Westlife released their eleventh UK No. 1 single, "Unbreakable" in 2002. Amidst rumors of a split, Westlife released their first greatest hits album in November of that same year titled Unbreakable - The Greatest Hits Vol. 1, which peaked at No. 1 in the UK and Ireland. During this time, Westlife achieved a Guinness World Record for most public appearances by a pop group in 36 hours. The band made stop-offs in five different cities (Dublin, Belfast, Edinburgh, London, and Manchester) to promote their then-new album. They also continued their promotions in California and France. The release was followed by the double A-side single "Tonight"/"Miss You Nights", which debuted at No. 3 in the UK and No. 1 in Ireland. Following this release, the group premiered a TV documentary titled "Wild Westlife". Iain MacDonald directed it and features their daily life as musicians and their tour experiences. It was aired on BBC Choice. In 2003, Westlife went on their third world tour, the Unbreakable Tour. A recording of a concert from the tour in Manchester was released in November 2003. Then went on to have promo for the first time in Austria and India.

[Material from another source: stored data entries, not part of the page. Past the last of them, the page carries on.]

(* ===== verification/Backend.v ===== *)
(** * [src/backend.rs]: the capture backend seam

    The core stream as the handler sees it, the object store interface, the
    [CaptureBackend] interface with its contract, and [DiscardBackend]. *)

From S2P Require Import Prelude RustStr.

Module Backend.

(** ** Futures and deadlines

    [Late] is a future that becomes ready only after the deadline. *)

Inductive future (T : Type) := InTime (v : T) | Late (v : T).
Arguments InTime {T} _.
Arguments Late {T} _.

Inductive elapsed := Elapsed.

(** [timeout_at] when there is a deadline, a plain await otherwise. *)
Definition race {T} (fut : future T) (deadline : option Z) : result T elapsed :=
  match deadline, fut with
  | Some _, Late _ => Err Elapsed
  | _, InTime v => Ok v
  | None, Late v => Ok v
  end.

(** [anyhow::Error]: the messages, outermost context first. *)
Abbreviation error := (list bytes).

Definition DEADLINE_ERROR : error := [b! "core drain exceeded the upload deadline"].

(** ** The core stream *)

(** What the kernel's pipe delivers: bytes becoming available, or a read error.
    After the last event the pipe is at end of file. *)
Inductive pipe_event :=
  | Avail (data : future bytes)
  | Broken (e : future bytes)
  | Closed (u : future unit).
Abbreviation pipe := (list pipe_event).

(** The results of successive [read] calls with a buffer of [n] bytes: a
    larger piece of data takes several reads. An empty read is end of file. *)
Fixpoint chunks (fuel : nat) (n : Z) (s : bytes) : list bytes :=
  match fuel, s with
  | _, [] => []
  | 0, _ => []
  | S fuel, _ => let c := takeZ n s in c :: chunks fuel n (drop (length c) s)
  end.

Inductive read_result := Read (chunk : bytes) | ReadError (e : bytes).

Definition fut_map {A B} (f : A → B) (x : future A) : future B :=
  match x with InTime v => InTime (f v) | Late v => Late (f v) end.
Definition fut_value {A} (x : future A) : A := match x with InTime v | Late v => v end.

(** Only the first piece of a late delivery is waited for. *)
Definition event_reads (n : Z) (ev : pipe_event) : list (future read_result) :=
  match ev with
  | Avail d =>
      match chunks (length (fut_value d)) n (fut_value d) with
      | [] => []
      | c :: cs => fut_map (λ _, Read c) d :: map (λ c, InTime (Read c)) cs
      end
  | Broken e => [fut_map ReadError e]
  | Closed u => [fut_map (λ _, Read []) u]
  end.
Definition reads (n : Z) (p : pipe) : list (future read_result) :=
  concat (map (event_reads n) p).

(** How a reader that reads until it cannot any more ends, and what it read. *)
Inductive ending := AtEof | AtError (e : bytes) | AtDeadline.
#[global] Instance ending_eq_dec : EqDecision ending.
Proof. solve_decision. Defined.

Fixpoint consume (deadline : option Z) (rs : list (future read_result)) : bytes * ending :=
  match rs with
  | [] => ([], AtEof)
  | r :: rs =>
      match race r deadline with
      | Err _ => ([], AtDeadline)
      | Ok (ReadError e) => ([], AtError e)
      | Ok (Read []) => ([], AtEof)
      | Ok (Read c) => let '(data, e) := consume deadline rs in (c ++ data, e)
      end
  end.

(** The same on the pipe: what was delivered before the end, the first error or
    the deadline, independent of any buffer. *)
Fixpoint delivered (deadline : option Z) (p : pipe) : bytes * ending :=
  match p with
  | [] => ([], AtEof)
  | ev :: p =>
      match ev with
      | Avail d =>
          match fut_value d with
          | [] => delivered deadline p
          | _ => match race d deadline with
                 | Err _ => ([], AtDeadline)
                 | Ok d => let '(data, e) := delivered deadline p in (d ++ data, e)
                 end
          end
      | Broken e => match race e deadline with Err _ => ([], AtDeadline) | Ok e => ([], AtError e) end
      | Closed u => match race u deadline with Err _ => ([], AtDeadline) | Ok _ => ([], AtEof) end
      end
  end.

(** ** The object store

    [object_store::ObjectStore]: the objects a reader of the bucket sees. A
    [put] that fails may or may not have stored its object. *)
Class ObjectStore (World : Type) := {
  objects : World → gmap bytes bytes;
  put : World → bytes → bytes → World * result unit bytes;
}.
Class ObjectStoreLaws (World : Type) `{ObjectStore World} : Prop := {
  put_ok w k v w' : put w k v = (w', Ok tt) → objects w' = <[k := v]> (objects w);
  put_frame w k v w' r k' : put w k v = (w', r) → k' ≠ k → objects w' !! k' = objects w !! k';
}.

(** ** [CoreStats] and [CaptureBackend] *)

Record CoreStats := mkCoreStats {
  bytes_ : Z;               (** [bytes] *)
  stored_bytes : Z;
  sha256 : option bytes;
  truncated : bool;
  truncated_reason : option bytes;
}.
#[global] Instance CoreStats_eq_dec : EqDecision CoreStats.
Proof. solve_decision. Defined.

(** A call returns or panics. *)
Inductive outcome (T : Type) := Panic | Ret (v : T).
Arguments Panic {T}.
Arguments Ret {T} _.

(** [deadline.map(|d| Instant::now() + d)]: [now] are the seconds of the monotonic
    clock; adding a duration panics when the sum is past the last [Instant], whose
    seconds are an [i64]. *)
Definition deadline_at (now : Z) (deadline : option Z) : outcome (option Z) :=
  match deadline with
  | None => Ret None
  | Some d => if decide (now + d ≤ i64_max)%Z then Ret (Some (now + d)%Z) else Panic
  end.

(** [drain_core self now reader deadline world]; [now] is what [Instant::now()]
    returns at its start. *)
Class CaptureBackend (World B : Type) :=
  drain_core : B → Z → pipe → option Z → World → World * outcome (result CoreStats error).

Definition STREAM_ERROR : bytes := b! "stream_error".
Definition SIZE_CAP : bytes := b! "size_cap".

(** What every backend promises its caller: it panics only on a deadline that is no
    [Instant], and then has touched nothing; when it returns
    [Ok] it has consumed the stream to its end (the kernel is released), it
    counts the bytes of the stream, a read error marks the core truncated and a
    complete core is not marked. *)
Class CaptureBackendLaws (World : Type) {B : Type} `{CaptureBackend World B} (b : B) : Prop := {
  drain_panics now p dl w :
    snd (drain_core b now p dl w) = Panic ↔ deadline_at now dl = Panic;
  drain_panics_early now p dl w w' : drain_core b now p dl w = (w', Panic) → w' = w;
  drain_consumes now p dl w w' st :
    drain_core b now p dl w = (w', Ret (Ok st)) →
    (Z.of_nat (length (fst (delivered dl p))) ≤ u64_max)%Z →
    bytes_ st = Z.of_nat (length (fst (delivered dl p)))
    ∧ truncated st = bool_decide (is_Some (truncated_reason st))
    ∧ match snd (delivered dl p) with
      | AtEof => truncated_reason st ≠ Some STREAM_ERROR
      | AtError _ => truncated_reason st = Some STREAM_ERROR
      | AtDeadline => False
      end;
}.

(** ** [DiscardBackend] *)

Inductive DiscardBackend := mkDiscard.

Definition DISCARD_BUF : Z := 64 * 1024.
Lemma DISCARD_BUF_pos : (0 < DISCARD_BUF)%Z.
Proof. done. Qed.

Fixpoint discard_loop (deadline : option Z) (count : Z) (rs : list (future read_result))
    : result CoreStats error :=
  let eof := Ok (mkCoreStats count 0 None false None) in
  match rs with
  | [] => eof
  | r :: rs =>
      match race r deadline with
      | Err Elapsed => Err DEADLINE_ERROR
      | Ok (Read []) => eof
      | Ok (Read c) => discard_loop deadline (wrap_u64 (count + Z.of_nat (length c))) rs
      | Ok (ReadError _) => Ok (mkCoreStats count 0 None true (Some STREAM_ERROR))
      end
  end.

#[global] Instance discard_drain_core {World} : CaptureBackend World DiscardBackend :=
  λ _ now p deadline w,
    match deadline_at now deadline with
    | Panic => (w, Panic)
    | Ret deadline_at => (w, Ret (discard_loop deadline_at 0 (reads DISCARD_BUF p)))
    end.

(** ** Lemmas *)

(** A deadline that is an [Instant]. *)
Definition fits (now : Z) (deadline : option Z) : Prop :=
  ∀ d, deadline = Some d → (now + d ≤ i64_max)%Z.
#[global] Instance fits_dec now deadline : Decision (fits now deadline).
Proof.
  destruct deadline as [d|]; [|by left].
  destruct (decide (now + d ≤ i64_max)%Z) as [H|H]; [left; by intros ? [= <-]|].
  right. intros Hf. by apply H, Hf.
Defined.

Lemma fits_none now : fits now None.
Proof. by intros ?. Qed.

Lemma deadline_at_fits now dl at_ :
  deadline_at now dl = Ret at_ → fits now dl ∧ (at_ = (Z.add now) <$> dl).
Proof.
  unfold deadline_at, fits. destruct dl as [d|]; [case_decide|]; try done; intros [= <-];
    (split; [|done]); [by intros ? [= <-]|done].
Qed.

Lemma deadline_at_panics now dl : deadline_at now dl = Panic ↔ ¬ fits now dl.
Proof.
  unfold deadline_at, fits. destruct dl as [d|]; [case_decide|].
  - split; [done|]. intros H'. destruct H'. by intros ? [= <-].
  - split; [|done]. intros _ H'. by apply H, H'.
  - split; [done|]. intros H'. by destruct H'.
Qed.

Lemma fits_deadline_at now dl : fits now dl → deadline_at now dl = Ret ((Z.add now) <$> dl).
Proof.
  intros Hf. unfold deadline_at. destruct dl as [d|]; [|done]. by rewrite decide_True by by apply Hf.
Qed.

(** When a wait ends depends on the deadline only in that there is one. *)
Lemma race_shift {T} (x : future T) now dl : race x ((Z.add now) <$> dl) = race x dl.
Proof. by destruct dl. Qed.

Lemma delivered_shift now dl p : delivered ((Z.add now) <$> dl) p = delivered dl p.
Proof.
  induction p as [|[d|e|u] p IH]; cbn; try done.
  - rewrite IH. destruct (fut_value d); [done|]. by rewrite race_shift.
  - by rewrite race_shift.
  - by rewrite race_shift.
Qed.

Lemma discard_stores_nothing dl n rs st : discard_loop dl n rs = Ok st → sha256 st = None.
Proof.
  revert n. induction rs as [|r rs IH]; intros n; cbn; [by intros [= <-]|].
  destruct (race r dl) as [[[|c cs]|e]|[]]; try done; try (by intros [= <-]). apply IH.
Qed.

Lemma discard_counts dl n rs st :
  (0 ≤ n ≤ u64_max)%Z → discard_loop dl n rs = Ok st → (0 ≤ bytes_ st ≤ u64_max)%Z.
Proof.
  revert n. induction rs as [|r rs IH]; intros n Hn; cbn; [by intros [= <-]|].
  destruct (race r dl) as [[[|c cs]|e]|[]]; try done; try (by intros [= <-]).
  apply IH. apply wrap_u64_range.
Qed.

Lemma chunks_concat fuel n s : (0 < n)%Z → length s ≤ fuel → concat (chunks fuel n s) = s.
Proof.
  intros Hn. revert s. induction fuel as [|fuel IH]; intros s Hl.
  - destruct s; cbn in *; [done|lia].
  - destruct s as [|x s]; [done|]. cbn [chunks concat].
    pose proof (length_takeZ n (x :: s) ltac:(lia)) as Hlen. cbn [length] in *.
    rewrite IH by (rewrite length_drop; cbn [length]; lia).
    replace (takeZ n (x :: s)) with (take (length (takeZ n (x :: s))) (x :: s)) at 1
      by (unfold takeZ; rewrite length_take, <- take_take; by rewrite firstn_all).
    apply take_drop.
Qed.

Lemma chunks_sizes fuel n s :
  (0 < n)%Z → Forall (λ c, c ≠ [] ∧ (Z.of_nat (length c) ≤ n)%Z) (chunks fuel n s).
Proof.
  intros Hn. revert s. induction fuel as [|fuel IH]; intros [|x s]; cbn [chunks]; try by constructor.
  pose proof (length_takeZ n (x :: s) ltac:(lia)) as Hlen. cbn [length] in Hlen.
  constructor; [|done]. split; [|lia]. intros Hnil. rewrite Hnil in Hlen. cbn in Hlen. lia.
Qed.

Lemma consume_chunks dl cs rs :
  Forall (λ c, c ≠ []) cs →
  consume dl (map (λ c, InTime (Read c)) cs ++ rs) =
  let '(data, e) := consume dl rs in (concat cs ++ data, e).
Proof.
  induction 1 as [|c cs Hc _ IH]; cbn; [by destruct (consume dl rs)|].
  destruct c as [|x c]; [done|]. rewrite IH.
  destruct dl; cbn; destruct (consume _ rs); cbn; by rewrite app_assoc.
Qed.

In September 2003, Westlife released "Hey Whatever", which peaked at No. 4 in the UK. Their fourth studio album, Turnaround, was released in November 2003, earning the group another No. 1 album in the UK and Ireland. "Mandy", was released a week before the album and became the band's twelfth No. 1 single. It also won them their third Record of the Year award. "Mandy" is the single with the longest leap to the top (from No. 200 to No. 1) in UK music history. "Obvious" was released as the final single from the album, charting at No. 3.

On 9 March 2004, just three weeks before embarking on their fourth world tour, McFadden left the group, citing a desire to spend more time with his family. McFadden's final public performance as part of Westlife was at Newcastle upon Tyne's Powerhouse nightclub on 27 February 2004. He subsequently began a solo career, and reverted the spelling of his first name back to its original 'Brian'.

Less than a month after McFadden's departure, the group began their Turnaround Tour. A recording of a concert from the Turnaround Tour, live from Stockholm, Sweden, was released in November 2004.

===Face to Face, Back Home, and cover albums (2004–2008)===
In September 2004, they performed at the World Music Awards, where they were recognized as the Best Irish Act of that year. They then released a Rat Pack-inspired album, their fifth album ...Allow Us to Be Frank, which peaked at number 3. No singles from this album were released in the UK, but the track "Ain't That a Kick in the Head?" had a music video produced and was released as a physical single in other European countries. "Smile" and "Fly Me to the Moon" also had music videos produced. Prior to the release of the ...Allow Us to Be Frank album, Westlife scouted for "the perfect fan" to help promote the album. After X Factor-style auditions, they found Joanne Hindley, who recorded "The Way You Look Tonight" with the group. A television program documenting this process, She's The One, was presented by Kate Thornton. Westlife embarked on "The Number Ones Tour" in early 2005. A recording of a concert from the tour, live from Sheffield, was released in November 2005.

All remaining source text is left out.